Walking along the seafront on a sunny day in Southend, the last thing you might expect to see is a Church group offering on-the-spot blood glucose and cholesterol testing for the passing public. Yet as Dr David Ricketts, Head of HSL Laboratory Process Improvement, points out, these sights are becoming increasingly familiar. And they are becoming more popular too – why not have a quick cholesterol check instead of waiting two weeks for a GP appointment?
Point-of-care testing (POCT) has a number of advantages over laboratory testing, primarily in terms of creating more efficient patient pathways. An immediate result helps drive an immediate clinical decision, which makes the whole diagnostic process quicker, leaner and less stressful for the patient. However, until relatively recently there was very little effort to bring the quality of POCT in line with laboratory standards. “This is fundamentally unsafe,” says Dr Ricketts, who was closely involved in the creation of ISO standards 15189 and 22870: internationally agreed standards of quality and competence for medical laboratories and POCT respectively. “People empirically believe a number if it is generated by an analyser. Yet without any form of quality control, there is no way of ensuring the accuracy of these results.”
In Lord Carter’s 2008 review of NHS pathology services in England, he recommended that all pathology service providers, including those providing POCT, should be subject to mandatory accreditation. In the UK, accreditation to ISO standards is still not obligatory, although the vast majority of pathology labs are accredited to ISO standard 15189 (Medical Laboratories). Accreditation gives patients and staff the confidence that the quality of the service has been independently and objectively verified. As Dr Ricketts states, “If a laboratory is following ISO standards, then it will be running a quality service. The power of accreditation lies in the role of peer-review – it’s an external and unbiased confirmation that you are achieving what the standard sets out.”
Elaine Holgado understands this issue better than most. Not only is she Consultant Clinical Scientist for Molecular Genetics at HSL, she also works part-time as a peer assessor for UKAS. She spends around eight days a year assessing molecular genetics laboratories around the country, checking whether they meet the criteria for accreditation. “HSL has been very supportive of my role as a UKAS peer assessor”, she says. “Assessing the procedures and processes of different laboratories gives great insight into new ways of doing things, as well as providing an opportunity to network and meet new people.”
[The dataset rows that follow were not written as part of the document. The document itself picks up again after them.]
Lemma emits_raise {A : Type} (e : exn) :
  emits_only (Pipe := Pipe) P (raise (A := A) e).
Proof. intro w. exists []. split; [reflexivity | constructor]. Qed.

Lemma emits_lift {A : Type} (r : result A) :
  emits_only (Pipe := Pipe) P (lift r).
Proof. intro w. exists []. split; [reflexivity | constructor]. Qed.

Lemma emits_get : emits_only (Pipe := Pipe) P get_PIPELINE.
Proof. intro w. exists []. split; [reflexivity | constructor]. Qed.

Lemma emits_set (p : Pipe) : emits_only P (set_PIPELINE p).
Proof. intro w. exists []. split; [reflexivity | constructor]. Qed.

Lemma emits_emit (ev : event) : P ev -> emits_only (Pipe := Pipe) P (emit ev).
Proof.
  intros Hev w. exists [ev]. split; [reflexivity | repeat constructor; exact Hev].
Qed.

Lemma emits_bind {A B : Type} (m : M Pipe A) (k : A -> M Pipe B) :
  emits_only P m -> (forall a, emits_only P (k a)) -> emits_only P (bind m k).
Proof.
  intros Hm Hk w. destruct (Hm w) as (new1 & H1 & F1). unfold bind.
  destruct (m w) as [[a|e] w1]; simpl in H1.
  - destruct (Hk a w1) as (new2 & H2 & F2). exists (new2 ++ new1).
    rewrite H2, H1, app_assoc. split; [reflexivity | apply Forall_app; auto].
  - exists new1. auto.
Qed.

Lemma emits_try {A : Type} (m : M Pipe A) (h : exn -> M Pipe A) :
  emits_only P m -> (forall e, emits_only P (h e)) ->
  emits_only P (try_except m h).
Proof.
  intros Hm Hh w. destruct (Hm w) as (new1 & H1 & F1). unfold try_except.
  destruct (m w) as [[a|e] w1]; simpl in H1.
  - exists new1. auto.
  - destruct (Hh e w1) as (new2 & H2 & F2). exists (new2 ++ new1).
    rewrite H2, H1, app_assoc. split; [reflexivity | apply Forall_app; auto].
Qed.

Lemma emits_print_all (ls : list log_line) :
  (forall l, P (EvPrint l)) -> emits_only (Pipe := Pipe) P (print_all ls).
Proof.
  intro Hp. induction ls as [|l ls IH]; simpl.
  - apply emits_ret.
  - apply emits_bind; [apply emits_emit, Hp | intros _; exact IH].
Qed.

Lemma keeps_ret {A : Type} (a : A) : keeps_PIPELINE (Pipe := Pipe) (ret a).
Proof. intro w. reflexivity. Qed.

Lemma keeps_raise {A : Type} (e : exn) :
  keeps_PIPELINE (Pipe := Pipe) (raise (A := A) e).
Proof. intro w. reflexivity. Qed.

Lemma keeps_lift {A : Type} (r : result A) :
  keeps_PIPELINE (Pipe := Pipe) (lift r).
Proof. intro w. reflexivity. Qed.

Lemma keeps_emit (ev : event) : keeps_PIPELINE (Pipe := Pipe) (emit ev).
Proof. intro w. reflexivity. Qed.

Lemma keeps_bind {A B : Type} (m : M Pipe A) (k : A -> M Pipe B) :
  keeps_PIPELINE m -> (forall a, keeps_PIPELINE (k a)) ->
  keeps_PIPELINE (bind m k).
Proof.
  intros Hm Hk w. specialize (Hm w). unfold bind.
  destruct (m w) as [[a|e] w1]; simpl in Hm.
  - rewrite Hk. exact Hm.
  - exact Hm.
Qed.

Lemma keeps_try {A : Type} (m : M Pipe A) (h : exn -> M Pipe A) :
  keeps_PIPELINE m -> (forall e, keeps_PIPELINE (h e)) ->
  keeps_PIPELINE (try_except m h).
Proof.
  intros Hm Hh w. specialize (Hm w). unfold try_except.
  destruct (m w) as [[a|e] w1]; simpl in Hm.
  - exact Hm.
  - rewrite Hh. exact Hm.
Qed.

Lemma keeps_print_all (ls : list log_line) :
  keeps_PIPELINE (Pipe := Pipe) (print_all ls).
Proof.
  induction ls as [|l ls IH]; simpl.
  - apply keeps_ret.
  - apply keeps_bind; [apply keeps_emit | intros _; exact IH].
Qed.

End CallDiscipline.

Ltac emits_step :=
  first
    [ apply emits_ret | apply emits_raise | apply emits_lift
    | apply emits_get | apply emits_set
    | apply emits_print_all; [intro; simpl; auto]
    | apply emits_emit; [simpl; auto]
    | apply emits_bind; [|intro]
    | apply emits_try; [|intro]
    | match goal with
      | |- emits_only _ (match ?x with _ => _ end) => destruct x
      end ].

Ltac keeps_step :=
  first
    [ apply keeps_ret | apply keeps_raise | apply keeps_lift
    | apply keeps_print_all | apply keeps_emit
    | apply keeps_bind; [|intro]
    | apply keeps_try; [|intro]
    | match goal with
      | |- keeps_PIPELINE (match ?x with _ => _ end) => destruct x
      end ].

Section HandlerCalls.

Context {Image Pipe Response Generator : Type}.
Variable E : Env Image Pipe Response Generator.

Lemma load_pipeline_emits (P : event -> Prop) :
  P EvLoadPipeline ->
  (forall m d, P (EvFromPretrained m d)) ->
  (forall d, P (EvTo d)) ->
  (forall l, P (EvPrint l)) ->
  emits_only P (_load_pipeline E).
Proof.
  intros H1 H2 H3 H4. unfold _load_pipeline, print. repeat emits_step.
Qed.

Lemma fetch_emits (P : event -> Prop) (url : string) :
  P (EvHttpGet url 15) -> emits_only P (_fetch_image_from_url E url).
Proof.
  intro H. unfold _fetch_image_from_url. repeat emits_step.
Qed.

Lemma fetch_keeps (url : string) :
  keeps_PIPELINE (_fetch_image_from_url E url).
Proof. unfold _fetch_image_from_url. repeat keeps_step. Qed.

Lemma run_inference_emits (P : event -> Prop) (req : MarigoldRequest)
      (pipe : Pipe) (img : Image) :
  (forall s, P (EvPipeCall (effective_steps req) s)) ->
  (forall l, P (EvPrint l)) ->
  emits_only P (run_inference E req pipe img).
Proof.
  intros H1 H2. unfold run_inference, print. repeat emits_step.
Qed.

Lemma select_normal_img_emits (P : event -> Prop) (res : PipeResult Image) :
  (forall l, P (EvPrint l)) -> emits_only P (select_normal_img E res).
Proof.
  intro H. unfold select_normal_img. repeat emits_step.
Qed.

Lemma encode_response_emits (P : event -> Prop) (im : option Image) :
  emits_only P (encode_response E im).
Proof. unfold encode_response. repeat emits_step. Qed.

(** Every pipeline call the handler makes carries the step count of
    line 133. *)
Lemma marigold_normals_pipe_calls (req : MarigoldRequest) :
  emits_only
    (fun ev =>
       match ev with
       | EvPipeCall n _ => n = effective_steps req
       | _ => True
       end)
    (marigold_normals E req).
Proof.
  unfold marigold_normals.
  apply emits_bind; [apply fetch_emits; exact I | intro img].
  apply emits_bind;
    [apply emits_try;
     [apply load_pipeline_emits; intros; exact I | intro; apply emits_raise]
    | intro pipe].
  apply emits_bind;
    [apply run_inference_emits; intros; [reflexivity | exact I] | intro res].
  apply emits_bind;
    [apply select_normal_img_emits; intros; exact I | intro im].
  apply encode_response_emits.
Qed.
HSL’s substantial support of both Dr Ricketts and Ms Holgado in these roles highlights an unwavering commitment to improving the quality and safety of pathology services worldwide. Only with HSL’s support can Dr Ricketts attend the international meetings where ISO standards are set. “It is vital that we get people with a pathology background to these meetings – otherwise the only representatives are those from industry or the accreditation boards themselves. HSL are very supportive of this and understand that to create truly international standards we need to ensure the UK has a voice at these meetings.”
Uptake of POCT accreditation is still much lower than that of its parent standard, ISO 15189, but the tide is starting to turn. It is now possible to use the same paperwork for both standards, which makes accreditation both easier and simpler to achieve. But how can we guarantee the quality and competence of POCT outside the clinical setting? Dr Ricketts is currently working on a document outlining the standards for a quality POCT service written in non-scientific language. This is intended to help those with no links to an accredited laboratory to deliver safe, high-quality POCT. Given the growing prevalence of POCT, the importance of accreditation to ISO standards cannot be overstated. As Dr Ricketts states, “Our goal is to raise awareness of this issue, and ensure that all point-of-care tests are carried out with the same degree of quality as those done in a laboratory.” Until then, maybe think twice before getting your cholesterol checked on the Southend seafront.